The extent of special needs provision in kindergartens
In 2013 just under 7,000 (2.4 percent) of all kindergarten children were given special educational support, 381 more than in 2012. There has been a steady, yet modest, increase in the number of children receiving special educational support in kindergartens in recent years.
In comparison, 3.8 percent of all children in Year 1 received special needs education in 2013. One explanation of this gap is that the demands set by schools identify additional challenges, the need for additional support therefore grows and is perceived as more pressing (Cameron et al. 2011).
96.5 percent of all 3 to 5-year olds attend kindergarten. Since most of the children receiving special educational support are over 3 years of age (Rambøll 2011), we have reason to believe that most of them attend kindergarten.
A study conducted by Rambøll (2011) found that around half of children receiving special educational support, received fewer than five hours of special educational support a week, while a third received between five and 10 hours.
Special needs provision in kindergartens is often associated with language development and behavioural problems (Cameron et al 2011). Support is primarily provided in the form of direct help, or initiatives to assist the child, and usually entail enlisting additional staff. Guidance for kindergarten staff and parents or guardians is also a major part of special needs provision. Provision for most children who require special educational support involves language stimulation, conceptual stimulation and social training (Rambøll 2011).
The percentage of children receiving special educational support varies between municipalities
The proportion of children receiving special educational support in kindergarten varies from 0 percent to just over 10 percent across municipalities. In 52 municipalities, no children have been assigned special educational support. Kindergartens may still have made special adaptations for children without formally assigning special educational support.
In just over half of all municipalities, between 1 percent and 3 percent of kindergarten children receive special educational support whereas in 18 municipalities the figure is more than 6 percent.

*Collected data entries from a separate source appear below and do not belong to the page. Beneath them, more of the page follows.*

(* ===== verification/EscrowSolvency.v ===== *)
(** The money of [pallet-dispute-escrow]: the held account always covers the
    locks, a split pays exact shares, and how both fail when the account was
    not endowed or a payment of the block hook is refused. *)

From S2P Require Import Prelude Frame ChatCommon Escrow.
Import EscrowPallet.

(** * Solvency *)

Section Solvency.
Context `{FrameSystem} {L : Type} `{TransferCurrency L} `{!TransferCurrencyLaws L}
  `{PermillOps} `{!PermillLaws} (cfg : Config L).
Implicit Types (k : gmap Z Z) (l : L) (s : State L).

(** The held account has the locks, the minimum balance and [b] more. *)
Definition surplus (b : Z) k l : Prop :=
  map_Forall (fun _ a => 0 <= a) k /\
  minimum_balance + b <= balance (escrow_account cfg) l - msum (fun _ a => a) k.

Definition funded s : Prop := surplus 0 (Locked s) (ledger s).

Definition total_locked s : Z := msum (fun _ a => a) (Locked s).

Lemma surplus_get b k l id : surplus b k l -> 0 <= get0 k id.
Proof.
  intros [Hpos _]. unfold get0. destruct (k !! id) as [a |] eqn:Ha; simpl; [| lia].
  by eapply Hpos.
Qed.

Lemma surplus_weaken b b' k l : surplus b k l -> b' <= b -> surplus b' k l.
Proof. intros [? ?] ?. split; [done | lia]. Qed.

Lemma surplus_take b k l id : surplus b k l -> surplus (b + get0 k id) (delete id k) l.
Proof.
  intros [Hpos Hb]. split; [by apply map_Forall_delete |].
  rewrite msum_delete. unfold get0. destruct (k !! id); simpl in *; lia.
Qed.

Lemma surplus_reduce b k l id new :
  surplus b k l -> 0 <= new -> surplus (b + get0 k id - new) (<[id := new]> k) l.
Proof.
  intros [Hpos Hb] Hnew. split; [by apply map_Forall_insert_2 |].
  rewrite msum_insert. unfold get0. destruct (k !! id); simpl in *; lia.
Qed.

Inclusion of children with special needs in kindergarten
Kindergartens appear generally good at including children with special needs. Cameron et al. (2011) point out that kindergartens are among the most inclusive institutions in the education system. Kindergarten staff is very conscious about ensuring inclusive practices (Solli and Andresen 2012). The kindergarten’s role as an inclusive arena relies upon staff to understand their roles and duties when dealing with a diverse group of children and upon how they facilitate interaction (Solli 2012).